On the dockyards, Mr. Hodgson met the architect Dexter Stockdill, who convinced him to abandon marine architecture for more terrestrial pursuits. The young designer worked for firms in Victoria and Los Angeles before being hired by the provincial public works department. Mr. Hodgson gained his diploma from the University of British Columbia’s new architecture school, although he had not attended classes on campus.
In the interim, he embarked on a continental camping journey with an architect friend, during which the two men made a pilgrimage to the works of the great modernist architects. They also tracked down the sculptor Alexander Calder at his Connecticut farmhouse.

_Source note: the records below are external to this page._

(* ===== verification/Reader.v ===== *)
(** * The ring reader: [libscap/scap.c]

    The user-level side of the rings: how much there is to read, moving the
    tail, refilling the per-device read buffers and [scap_next_live], which
    picks among the devices the pending event with the lowest timestamp.  Where
    the code branches on [m_bpf] the model has a class of devices, [LiveDevice]:
    the rings of the kernel module are its instance here, the perf buffers of the
    eBPF driver the one of [PerfReader]. *)

From Stdlib Require Import ZArith Lia List Bool.
From Stdlib Require Import Strings.Byte.
From stdpp Require Import base tactics list numbers option.
From S2P Require Import Prelude Bytes EventDefs Ring RingSpec.
Import ListNotations.
Local Open Scope Z_scope.

Definition SCAP_SUCCESS : Z := 0.
Definition SCAP_FAILURE : Z := 1.
Definition SCAP_TIMEOUT : Z := -1.

Definition BUFFER_EMPTY_WAIT_TIME_US_START : Z := 500.
Definition BUFFER_EMPTY_WAIT_TIME_US_MAX : Z := 30 * 1000.
Definition BUFFER_EMPTY_THRESHOLD_B : Z := 20000.

(** [struct scap_device].  The device shares [m_bufinfo] and the ring memory
    with the driver; [m_sn_next_event] is an offset into the double mapping. *)
Record scap_device : Type := mk_device {
  m_bufinfo : ppm_ring_buffer_info;
  m_buffer : mem;
  m_lastreadsize : Z;
  m_sn_next_event : Z;
  m_sn_len : Z }.

(** [get_buf_pointers]: the number of bytes to read. *)
Definition get_buf_pointers (i : ppm_ring_buffer_info) : Z * Z * Z :=
  let phead := head i in
  let ptail := tail i in
  let read_size := if phead <? ptail then u32 (RING_BUF_SIZE - ptail + phead)
                   else u32 (phead - ptail) in
  (phead, ptail, read_size).

(** [scap_advance_tail] *)
Definition scap_advance_tail (d : scap_device) : scap_device :=
  let ttail := u32 (tail (m_bufinfo d) + m_lastreadsize d) in
  let t' := if ttail <? RING_BUF_SIZE then ttail else ttail - RING_BUF_SIZE in
  mk_device (set_tail (m_bufinfo d) t') (m_buffer d) 0 (m_sn_next_event d) (m_sn_len d).

(** [scap_readbuf], as [refill_read_buffers] calls it: the buffer and its
    length go to [m_sn_next_event] and [m_sn_len]. *)
Definition scap_readbuf (d : scap_device) : scap_device :=
  let '(_, ttail, read_size) := get_buf_pointers (m_bufinfo d) in
  mk_device (m_bufinfo d) (m_buffer d) (u32 read_size) ttail (u32 read_size).

Definition buf_size_used (d : scap_device) : Z := snd (get_buf_pointers (m_bufinfo d)).

(** The header fields of the event at an offset of the mapping. *)
Definition evt_ts (d : scap_device) (p : Z) : Z := le_val (rread (m_buffer d) p 8).
Definition evt_len (d : scap_device) (p : Z) : Z := le_val (rread (m_buffer d) (p + 16) 4).

(** Consume the event that was picked. *)
Definition consume_event (d : scap_device) (pe : Z) : scap_device :=
  mk_device (m_bufinfo d) (m_buffer d) (m_lastreadsize d)
    (m_sn_next_event d + evt_len d pe) (u32 (m_sn_len d - evt_len d pe)).

(** ** Devices. *)

(** What the loop needs of a device: [m_sn_len], [m_lastreadsize], the event at the
    cursor with its header fields and bytes, moving the tail, stepping over an event and
    refilling.  The last two have no result when the loop in them does not end. *)
Class LiveDevice (D : Type) : Type := {
  dv_len : D -> Z;
  dv_lastread : D -> Z;
  dv_event : D -> Z;
  dv_ts : D -> Z -> Z;
  dv_evt_len : D -> Z -> Z;
  dv_bytes : D -> Z -> nat -> list byte;
  dv_advance_tail : D -> D;
  dv_consume : D -> Z -> option D;
  dv_readbuf : D -> option D;
  dv_used : D -> Z }.

#[export] Instance module_device : LiveDevice scap_device := {
  dv_len := m_sn_len;
  dv_lastread := m_lastreadsize;
  dv_event := m_sn_next_event;
  dv_ts := evt_ts;
  dv_evt_len := evt_len;
  dv_bytes d pe n := rread (m_buffer d) pe n;
  dv_advance_tail := scap_advance_tail;
  dv_consume d pe := Some (consume_event d pe);
  dv_readbuf d := Some (scap_readbuf d);
  dv_used := buf_size_used }.

Record scap_live (D : Type) : Type := mk_live {
  m_devs : list D;
  m_buffer_empty_wait_time_us : Z }.
Arguments mk_live {D} _ _.
Arguments m_devs {D} _.
Arguments m_buffer_empty_wait_time_us {D} _.

Section live.
Context {D : Type} `{LiveDevice D}.

Definition are_buffers_empty (ds : list D) : bool :=
  forallb (fun d => negb (BUFFER_EMPTY_THRESHOLD_B <? dv_used d)) ds.

Definition scap_max_buf_used (h : scap_live D) : Z :=
  foldl (fun mx d => if mx <? dv_used d then dv_used d else mx) 0 (m_devs h).

(** [refill_read_buffers]; the sleep has no effect on the state. *)
Definition refill_read_buffers (h : scap_live D) : option (scap_live D * Z) :=
  let wait := m_buffer_empty_wait_time_us h in
  let wait' := if are_buffers_empty (m_devs h)
               then Z.min (wait * 2) BUFFER_EMPTY_WAIT_TIME_US_MAX
               else BUFFER_EMPTY_WAIT_TIME_US_START in
  ds ← mapM dv_readbuf (m_devs h);
  Some (mk_live ds wait', SCAP_TIMEOUT).

(** The candidate of the loop: [pcpuid], [pevent] and [max_ts]. *)
Record candidate : Type := mk_candidate {
  ca_cpu : Z;
  ca_event : Z;
  ca_ts : Z }.

Definition no_candidate : candidate := mk_candidate 65535 0 18446744073709551615.

(** The [for] loop; [None] is the return on buffer corruption. *)
Fixpoint scan_devs (j : Z) (ds : list D) (best : candidate) : list D * option candidate :=
  match ds with
  | [] => ([], Some best)
  | d :: ds' =>
      if dv_len d =? 0 then
        let d' := if 0 <? dv_lastread d then dv_advance_tail d else d in
        let '(r, b) := scan_devs (j + 1) ds' best in (d' :: r, b)
      else
        let pe := dv_event d in
        if dv_ts d pe <? ca_ts best then
          if dv_len d <? dv_evt_len d pe then (d :: ds', None)
          else let '(r, b) := scan_devs (j + 1) ds' (mk_candidate (u16 j) pe (dv_ts d pe)) in
               (d :: r, b)
        else let '(r, b) := scan_devs (j + 1) ds' best in (d :: r, b)
  end.

(** [scap_next_live]: the handle, the result and, on success, the device and
    the offset of the event. *)
Definition scap_next_live (h : scap_live D) : option (scap_live D * Z * option (Z * Z)) :=
  let '(ds, best) := scan_devs 0 (m_devs h) no_candidate in
  let wait := m_buffer_empty_wait_time_us h in
  match best with
  | None => Some (mk_live ds wait, SCAP_FAILURE, None)
  | Some b =>
      if negb (ca_cpu b =? 65535) then
        let i := Z.to_nat (ca_cpu b) in
        d ← ds !! i; d' ← dv_consume d (ca_event b);
        Some (mk_live (<[i := d']> ds) wait, SCAP_SUCCESS, Some (ca_cpu b, ca_event b))
      else
        '(h2, res) ← refill_read_buffers (mk_live ds wait);
        Some (h2, res, None)
  end.
End live.

(** [scap_next_udig]: the same loop and the same bookkeeping, on rings. *)
Definition scap_next_udig (h : scap_live scap_device) :
    option (scap_live scap_device * Z * option (Z * Z)) := scap_next_live h.

(** [scap_get_stats] *)
Record scap_stats : Type := mk_stats {
  st_n_evts : Z;
  st_n_drops : Z;
  st_n_drops_buffer : Z;
  st_n_drops_pf : Z;
  st_n_drops_bug : Z;
  st_n_preemptions : Z;
  st_n_suppressed : Z;
  st_n_tids_suppressed : Z }.

Definition add_dev_stats (s : scap_stats) (d : scap_device) : scap_stats :=
  let i := m_bufinfo d in
  mk_stats (u64 (st_n_evts s + n_evts i))
    (u64 (st_n_drops s + u64 (n_drops_buffer i + n_drops_pf i)))
    (u64 (st_n_drops_buffer s + n_drops_buffer i))
    (u64 (st_n_drops_pf s + n_drops_pf i))
    (st_n_drops_bug s)
    (u64 (st_n_preemptions s + n_preemptions i))
    (st_n_suppressed s) (st_n_tids_suppressed s).

Definition scap_get_stats (h : scap_live scap_device) (num_suppressed n_tids : Z) : scap_stats :=
  foldl add_dev_stats (mk_stats 0 0 0 0 0 0 num_suppressed n_tids) (m_devs h).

After opening his own practice in 1960, Mr. Hodgson was one of several prominent local architects engaged to revive the area surrounding City Hall. An old market was torn down, streets were realigned and a plan was revealed to turn the city block into an open public plaza with a fountain surrounded by buildings. At the western end of what was to be known as Centennial Square, a revamped civic playhouse with a new entrance, lobby and restaurant designed by Mr. Hodgson was to serve as an anchor.
The project was nearly derailed when city council decided a restaurant in the playhouse should be given a view of the fountain. Mr. Hodgson pointed out the proposal would mean replacing a brick wall with a glass one, necessitating a wholesale change to the design.
“The city is your customer, don’t forget, Mr. Hodgson,” mayor Richard (Dick) Biggerstaff Wilson lectured the architect during a council meeting.
The amateurs on council also offered critiques of the architect’s interior colour scheme of gilt, flax and plum wine.
In the end, the former Pantages Theatre, now known as the McPherson Playhouse, remains a landmark in the Old Town neighbourhood. (The restaurant addition has since been torn down.)
Other notable buildings, out of more than 500 commissions in a career spanning more than four decades, are: an industrial plant for Island Farm Dairies, a college campus at Terrace, B.C. and both restorations and original buildings for several churches.
Mr. Hodgson died in Victoria on June 19. He leaves the former Sheila Hamilton, his wife of 66 years. He also leaves a son, a daughter, four grandchildren, a brother and a sister.
In 1964, he built a family home with office space on a rocky outcropping in the Victoria West neighbourhood. From the street, the L-shaped, multilevel structure disappears into the landscape.
“It is not awe-inspiring,” he once told the Victoria Times Colonist, “but it is comfortable.”
Large windows overlook a natural garden, while an open plan and a tall ceiling are typical of the style.
“It needs lots of dusting and the big windows need cleaning,” Ms. Hodgson said, “but it is a jewel.”